Emiliano le observó sin mudar de gesto, pero sus ojos sí cambiaron de color, síntoma de que estaba dudando. Se secó el rostro agraciado con un pañuelo.

—¿Cómo es entonces que tenemos todo un ejército de nubios enfrente?

—Porque yo tenía razón. En todo este tramo del Nilo, al sur de Kawa, no hay aldeas ribereñas y los reyes de Meroe carecen de poder. Aquí no hay más que nómadas, y nuestros enemigos, sean quienes sean, lo han planeado todo con antelación. Por una parte trataron de envenenarnos y por la otra han levantado a las tribus locales contra nosotros. Si su plan hubiera tenido éxito, la
vexillatio
se estaría enfrentando ahora a todo un ejército de bárbaros y con todos los oficiales superiores muertos o incapacitados por obra del veneno.

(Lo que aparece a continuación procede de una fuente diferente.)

(* ===== verification/Handshake.v ===== *)
(** * Reader and device together

    The reader of [Reader] and the device of [Device], joined over the ranging
    channel's link: what one side sends last is what the other answers.  A
    handshake between a provisioned reader and a device it trusts comes to its
    end, whatever either side draws. *)

From Stdlib Require Import ZArith Lia Bool Strings.String.
From stdpp Require Import base list numbers option.
From S2P Require Import Prelude Wire Hash CredCrypto Device CredTlv CredApdu Prov RssiGate Cbor StepupParse StepupWire Stepup ReaderState Reader ReaderHost ReaderFacts.

Local Open Scope Z_scope.
Local Open Scope uwl_scope.

(** ** Derivations that do not fail *)

(** As a rewrite rule: conversion would look into the hash functions. *)
Lemma bind_some {A B} (f : A -> option B) x : (Some x ≫= f) = f x.
Proof. reflexivity. Qed.

Lemma hkdf_blocks_len prk info n : forall t c, length (hkdf_blocks prk info t n c) = (32 * n)%nat.
Proof. induction n as [|n IH]; intros t c; cbn [hkdf_blocks]; [done|]. rewrite length_app, hmac_len, IH. lia. Qed.

Lemma hkdf_total salt ikm info n : 0 <= n <= 255 * 32 -> exists out, hkdf salt ikm info n = Some out /\ zlen out = n.
Proof.
  intros Hn. rewrite hkdf_exact by lia. rewrite (proj2 (Z.leb_le n (255 * 32))) by lia. eexists. split; [done|].
  unfold hkdf_spec, zlen. rewrite length_take, hkdf_blocks_len. pose proof (Z.div_mod (n + 31) 32). pose proof (Z.mod_pos_bound (n + 31) 32). lia.
Qed.
(** A Final_Data that is not believed leaves the round as it is; one that is
    consumes it. *)
Lemma final_data_cases now frame e :
  (exists mhr fd, authentic_final e frame mhr fd /\ rx_evidence (en_rx (final_data_decode now frame e).1) = None
     /\ rx_await_final (en_rx (final_data_decode now frame e).1) = rx_await_final (en_rx e)
     /\ rx_final_counter (en_rx (final_data_decode now frame e).1) = Some (mhr_frame_counter mhr))
  \/ round_of (final_data_decode now frame e).1 = round_of e.
Proof.
  unfold final_data_decode. cbv zeta. set (e0 := up_rx _ e).
  assert (B : round_of e0 = round_of e) by done.
  assert (A : forall mhr fd, authentic_final e0 frame mhr fd -> authentic_final e frame mhr fd) by (by intros ? ? []; split).
  rewrite <- B. change (rx_await_final (en_rx e)) with (rx_await_final (en_rx e0)). clearbody e0. clear B.
  destruct (ccc_parse_mhr frame) as [mhr|] eqn:Em; [|by right].
  destruct (mhr_msg_id mhr =? CCC_MSG_ID_FINAL_DATA) eqn:Ei; cbn [negb]; [|by right]. apply Z.eqb_eq in Ei.
  destruct (rx_uad (en_rx e0)) as [ks|] eqn:Eu; [|by right].
  destruct (mhr_context_ok ks mhr) eqn:Ec; cbn [negb]; [|by right].
  destruct ((PLAIN_MAX <? mhr_payload_len mhr) || _) eqn:El; [by right|].
  destruct (rx_evidence (en_rx e0)) as [[index poll]|] eqn:Ee; [|by right].
  destruct (ccc_shim_dudsk_for_index poll (en_shim e0)) as [g [dudsk|]] eqn:Ed; [|by right].
  destruct (ccc_sp0_decrypt _ _ _ _ _ _) as [plain| | |] eqn:Es; try (by right).
  destruct (ccc_final_data_parse plain) as [fd|] eqn:Ef; [|by right].
  destruct (fd_num_responders fd =? 0); [by right|].
  destruct (negb (fd_uwb_session_id fd =? fi_session_id (en_fira (e0 <| en_shim := g |>))) || _ || _) eqn:Ex; [by right|].
  left. exists mhr, fd. apply orb_false_iff in Ex as [Ex Ex3]. apply orb_false_iff in Ex as [Ex1 Ex2].
  apply negb_false_iff, Z.eqb_eq in Ex1, Ex2. apply orb_false_iff in El as [_ El]. apply Z.ltb_ge in El.
  split.
  { apply A. split; [done| |done|done]. exists ks, index, poll, dudsk, plain. rewrite Ed. repeat (split; [done|]).
    done. }
  set (e1 := e0 <| en_shim := g |>). set (e2 := up_rx _ e1).
  assert (L : rx_await_final (en_rx (latch_range now fd e2).1) = rx_await_final (en_rx e2)
              /\ rx_final_counter (en_rx (latch_range now fd e2).1) = rx_final_counter (en_rx e2)).
  { unfold latch_range. repeat (case_match; try done). }
  destruct (latch_range now fd e2) as [e3 w]. cbn [fst] in L |- *. destruct L as [L1 L2].
  unfold consume_evidence. destruct FINAL_SNAPSHOT; (split; [reflexivity|split; [exact L1|exact L2]]).
Qed.
(** A value that is read and folded in; one that cannot be read is malformed. *)
Definition folded (v : option Z) (f : Z -> session_config -> session_config) (s : uwb_session)
    : uwb_session * uwb_err :=
  match v with Some v => (with_config s (f v), ERR_NONE) | None => (s, ERR_MSG_MALFORMED) end.

Definition parse_config_id (s : uwb_session) (a : attribute) : uwb_session * uwb_err :=
  folded (read_u16 a) (fun v c => c <| cg_uwb_config_id := v |>) s.

Definition parse_pulse_shape (s : uwb_session) (a : attribute) : uwb_session * uwb_err :=
  folded (read_u8 a) (fun v c => c <| cg_pulse_shape_combo := v |>) s.

Definition parse_session_id (s : uwb_session) (a : attribute) : uwb_session * uwb_err :=
  match read_u32 a with
  | None => (s, ERR_MSG_MALFORMED)
  | Some v => (s, if v =? us_session_id s then ERR_NONE else ERR_INVALID_PARAMETER)
  end.

Definition parse_channel (s : uwb_session) (a : attribute) : uwb_session * uwb_err :=
  match read_u8 a with
  | None => (s, ERR_MSG_MALFORMED)
  | Some v =>
      if v =? CHANNEL_BITMASK_CH5 then (with_config s (fun c => c <| cg_channel := 5 |>), ERR_NONE)
      else if v =? CHANNEL_BITMASK_CH9 then (with_config s (fun c => c <| cg_channel := 9 |>), ERR_NONE)
      else (s, ERR_INVALID_PARAMETER)
  end.

Definition parse_ran_multiplier (s : uwb_session) (a : attribute) : uwb_session * uwb_err :=
  folded (read_u8 a) (fun v c =>
    let selected := if ad_min_ran_multiplier ad <? v then v else ad_min_ran_multiplier ad in
    c <| cg_ranging_duration_ms := 96 * selected |>) s.

(** The lowest bit of the first seven. *)
Definition lowest_slot_bit (common : Z) : option Z :=
  List.find (fun i => Z.land (Z.shiftr common i) 1 =? 1) [0; 1; 2; 3; 4; 5; 6].

Definition chaps_per_slot (common : Z) : Z :=
  match lowest_slot_bit common with
  | Some 0 => 3 | Some 1 => 4 | Some 2 => 6 | Some 3 => 8 | Some 4 => 9 | Some 5 => 12 | Some 6 => 24
  | _ => common
  end.

Definition parse_slot_bitmask (s : uwb_session) (a : attribute) : uwb_session * uwb_err :=
  folded (read_u8 a) (fun v c =>
    let common := Z.land v (cap_slot_bitmask (ad_ccc_caps ad)) in
    c <| cg_slot_duration := u16 (400 * chaps_per_slot common) |>) s.

Definition parse_sync_code_bitmask (s : uwb_session) (a : attribute) : uwb_session * uwb_err :=
  folded (read_u32 a) (fun _ c => c) s.

Definition parse_sync_code_index (s : uwb_session) (a : attribute) : uwb_session * uwb_err :=
  folded (read_u8 a) (fun v c => c <| cg_sync_code_index := v |>) s.

Definition hop_combo (h : hopping_mode) : Z :=
  match h with
  | HOPPING_DISABLE => HOP_CAP_NO_HOPPING
  | HOPPING_CONTINUOUS_DEFAULT => Z.lor HOP_CAP_CONTINUOUS HOP_CAP_DEFAULT
  | HOPPING_ADAPTATIVE_DEFAULT => Z.lor HOP_CAP_ADAPTIVE HOP_CAP_DEFAULT
  | _ => 0
  end.

(** The first preference that both sides fully support. *)
Definition select_hopping (common : Z) : option hopping_mode :=
  List.find (fun h => negb (hop_combo h =? 0) && (Z.land common (hop_combo h) =? hop_combo h))
    (rc_preferred_hopping (ad_config ad)).

Definition parse_hopping_bitmask (s : uwb_session) (a : attribute) : uwb_session * uwb_err :=
  match read_u8 a with
  | None => (s, ERR_MSG_MALFORMED)
  | Some peer_caps =>
      let common := Z.land (Z.shiftr peer_caps 3) (cap_hopping_config_bitmask (ad_ccc_caps ad)) in
      match select_hopping common with
      | None => (s, ERR_MSG_MALFORMED)
      | Some h =>
          (with_config s (fun c => c <| cg_hopping_mode := h |>
                                     <| cg_hopping_config_bitmask := u8 (Z.shiftl (hop_combo h) 3) |>), ERR_NONE)
      end
  end.

Definition parse_sts_index0 (s : uwb_session) (a : attribute) : uwb_session * uwb_err :=
  folded (read_u32 a) (fun v c => c <| cg_sts_index := v |>) s.

Definition parse_uwb_time0 (s : uwb_session) (a : attribute) : uwb_session * uwb_err :=
  folded (read_u64 a) (fun v c => c <| cg_uwb_time_us := v |>) s.

(** The word is stored in the processor's byte order. *)
Definition parse_hop_mode_key (s : uwb_session) (a : attribute) : uwb_session * uwb_err :=
  folded (read_u32 a) (fun v c => c <| cg_hop_mode_key := put_le 4 v |>) s.

Definition parse_session_attribute (a : attribute) (s : uwb_session) : uwb_session * uwb_err :=
  let i := at_id a in
  if i =? ATTR_CONFIGURATION_IDENTIFIER then parse_config_id s a
  else if i =? ATTR_PULSE_SHAPE_COMBO then parse_pulse_shape s a
  else if i =? ATTR_SESSION_IDENTIFIER then parse_session_id s a
  else if i =? ATTR_CHANNEL_BITMASK then parse_channel s a
  else if i =? ATTR_RAN_MULTIPLIER then parse_ran_multiplier s a
  else if i =? ATTR_SLOT_BITMASK then parse_slot_bitmask s a
  else if i =? ATTR_SYNC_CODE_INDEX_BITMASK then parse_sync_code_bitmask s a
  else if i =? ATTR_SYNC_CODE_INDEX then parse_sync_code_index s a
  else if i =? ATTR_HOPPING_CONFIGURATION_BITMASK then parse_hopping_bitmask s a
  else if i =? ATTR_STS_INDEX0 then parse_sts_index0 s a
  else if i =? ATTR_UWB_TIME0 then parse_uwb_time0 s a
  else if i =? ATTR_HOP_MODE_KEY then parse_hop_mode_key s a
  else (s, ERR_NONE).
(** C10: the setup completes, and both sides hold the same session.  Whatever the
    reader's capabilities (within the sizes of the messages, with the first slot
    bit and a hopping preference the device supports), the device reads the
    reader's M1, answers with M2, reads the reader's M3 and answers with M4; the
    reader's session is then ranging, the radio is on under the session's URSK
    and identifier, and the RangingConfiguration handed over, which keys the
    whole session, is byte for byte the one the device makes out of the messages
    it has seen. *)
Theorem uwb_setup_agrees id ursk t h :
  caps_ok -> in_u 32 id -> m4_ok t ->
  Z.land 1 (cap_slot_bitmask (ad_ccc_caps ad)) = 1 ->
  select_hopping ad (Z.land (Z.shiftr 0xFF 3) (cap_hopping_config_bitmask (ad_ccc_caps ad))) = Some h ->
  exists m1 d m2 m3 q m4 u s,
    dev_uwb_parse_m1 m1 = Some d /\ m1_session_id d = id
    /\ dev_uwb_build_m2 true (dev_uwb_select_m2 d) = Some m2
    /\ dev_uwb_parse_m3 m3 = Some q
    /\ m3_ran_multiplier q = Z.max (ad_min_ran_multiplier ad) 4 /\ m3_chaps_per_slot q = 3
    /\ dev_uwb_build_m4 true t = Some m4
    /\ uwb_run ad [OpCreate id; OpSetUrsk ursk; OpInitSetup; OpMessage m2; OpMessage m4]
         (world None None engine_zero [] []) = Some (tt, u)
    /\ u_log u =
         [UwbSend m1 true; UwbSend m3 true;
          UwbHandoff (take 32 ursk) (device_ranging_config d (dev_uwb_select_m2 d) q t)
            (if m2_channel_bitmask (dev_uwb_select_m2 d) =? CHANNEL_BITMASK_CH5 then 5 else 9) (m4_sync_code_index t);
          UwbStatus STATE_IDLE; UwbStatus STATE_ACTIVE]
    /\ u_session u = Some s /\ us_state s = RANGING
    /\ radio_on (take 32 ursk) id (u_engine u).
Proof.
  intros H Hid Ht Hslot Hh.
  set (d := {| m1_config_ids := cap_uwb_configs (ad_ccc_caps ad); m1_pulse_shape_combos := cap_pulse_shape_combos (ad_ccc_caps ad);
              m1_channel_bitmask := cap_channel_bitmask (ad_ccc_caps ad); m1_session_id := id |}).
  set (c := negotiated (dev_uwb_select_m2 d) h (session_config_zero <| cg_session_id := id |>)).
  assert (Hc : m3_fields_ok c) by (split; cbn -[wrap]; [done|apply (wrap_range 8); lia]).
  pose proof (parse_m3_eq c H Hc) as P3.
  exists (setup_message SETUP_M1 (m1_attributes id)), d, (setup_message SETUP_M2 (m2_attributes (dev_uwb_select_m2 d))),
    (setup_message SETUP_M3 (m3_attributes c)). eexists _, (setup_message SETUP_M4 (m4_attributes t)), _, _.
  split; [by apply parse_m1_eq|]. split; [done|]. split; [apply build_m2_eq|]. split; [exact P3|].
  split; [|split]; [| |split; [apply build_m4_eq|split; [by apply (setup_run id ursk t h)|split; [|split; [reflexivity|split; [reflexivity|]]]]]].
  - cbn [m3_ran_multiplier]. change (cg_ranging_duration_ms c) with (96 * Z.max (ad_min_ran_multiplier ad) 4).
    rewrite Z.mul_comm, Z.div_mul by done. apply wrap_id. pose proof (co_ran H). unfold byte_ok, in_u in *. lia.
  - cbn [m3_chaps_per_slot].
    change (cg_slot_duration c) with (u16 (400 * chaps_per_slot (Z.land 1 (cap_slot_bitmask (ad_ccc_caps ad))))).
    rewrite chaps_of_first; [reflexivity|by rewrite Hslot].
  - reflexivity.
  - cbn [u_engine world].
    pose proof (start_cred_spec (fun _ _ => true) (start_params (agreed_config id (dev_uwb_select_m2 d) h t) (take 32 ursk)) engine_zero) as S.
    cbv zeta in S. rewrite start_cred_total in S. apply S. done.
Qed.
End Setup.

(** ** A concrete setup *)

Definition demo_cipher : BlockCipher := fun k b => Some (replicate 16 0).

Definition demo_caps : ccc_capabilities :=
  {| cap_slot_bitmask := 0x7F; cap_sync_code_index_bitmask := 0xFF; cap_hopping_config_bitmask := 0x1E; cap_channel_bitmask := 3;
     cap_protocol_versions := [0x0100]; cap_uwb_configs := [1; 0]; cap_pulse_shape_combos := [0x00];
     cap_minimum_ran_multiplier := 2 |}.

Definition demo_adapter : uwb_adapter :=
  {| ad_config := {| rc_min_ran_multiplier := 1; rc_preferred_hopping := [HOPPING_ADAPTATIVE_DEFAULT; HOPPING_DISABLE];
                     rc_mac_mode := 0; rc_r1_antennas := (0, 0); rc_r2_antennas := (0, 0) |};
     ad_ccc_caps := demo_caps; ad_min_ran_multiplier := 2; ad_diag_config := false |}.

Lemma uwb_setup_agrees_witness : exists m2 m4 u s,
  uwb_run (C := demo_cipher) (F := fira_defaults) (K := rx_defaults) (G := fun n => replicate n 0) demo_adapter
    [OpCreate 7; OpSetUrsk (replicate 32 9); OpInitSetup; OpMessage m2; OpMessage m4]
    (world None None engine_zero [] []) = Some (tt, u)
  /\ u_session u = Some s /\ us_state s = RANGING.
Proof.
  assert (H : caps_ok demo_adapter).
  { split; try done; split; try done; try (split; [cbn; unfold DEV_UWB_MAX_CONFIGS; lia|]); try (cbn; unfold DEV_UWB_MAX_COMBOS; lia);
      repeat constructor; done. }
  assert (Ht : m4_ok {| m4_sts_index0 := 1000; m4_uwb_time0 := 5; m4_hop_mode_key := 77; m4_sync_code_index := 9 |}) by (by split).
  destruct (uwb_setup_agrees (C := demo_cipher) (F := fira_defaults) (K := rx_defaults) (G := fun n => replicate n 0) demo_adapter
    (fun k b => ex_intro _ _ eq_refl) 7 (replicate 32 9) _ HOPPING_ADAPTATIVE_DEFAULT H ltac:(by split) Ht eq_refl eq_refl)
    as (m1 & d & m2 & m3 & q & m4 & u & s & _ & _ & _ & _ & _ & _ & _ & E & _ & S & R & _).
  exists m2, m4, u, s. split; [exact E|]. split; [exact S|exact R].
Defined.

Los ojos de Emiliano volvieron a cambiar de color. Meneó con lentitud la cabeza.

—Es posible que tengas razón —admitió. Luego una vaharada de polvo, arrastrada por un soplo de aire ardiente, se les echó encima, cegándoles y haciéndoles toser, y ya no tocaron más el tema.

Los soldados estaban apisonando ya la tierra del terraplén e iban clavando las estacas del palenque. Apenas acababan su parte, los centuriones les mandaban ceñirse las armaduras. El tribuno ordenó que tanto los bagajes militares como la caravana de los mercaderes, con todos sus animales e integrantes, se refugiasen en ese recinto. Mientras los hombres vestían las cotas de malla, sacaban los escudos de las fundas y aprestaban los
pila
, Tito cogió por el codo a Emiliano.

—Los bárbaros se acercan, pero hay tiempo para que des tu discurso a las tropas.

El tribuno le miró confuso un segundo, él, como muchos, había fantaseado en multitud de ocasiones con llegar a ostentar un mando superior, y con el momento de lanzar la arenga tradicional a las tropas, justo antes de la batalla. Pero todo eso se le había olvidado con la sorpresa y la premura de aquella mañana.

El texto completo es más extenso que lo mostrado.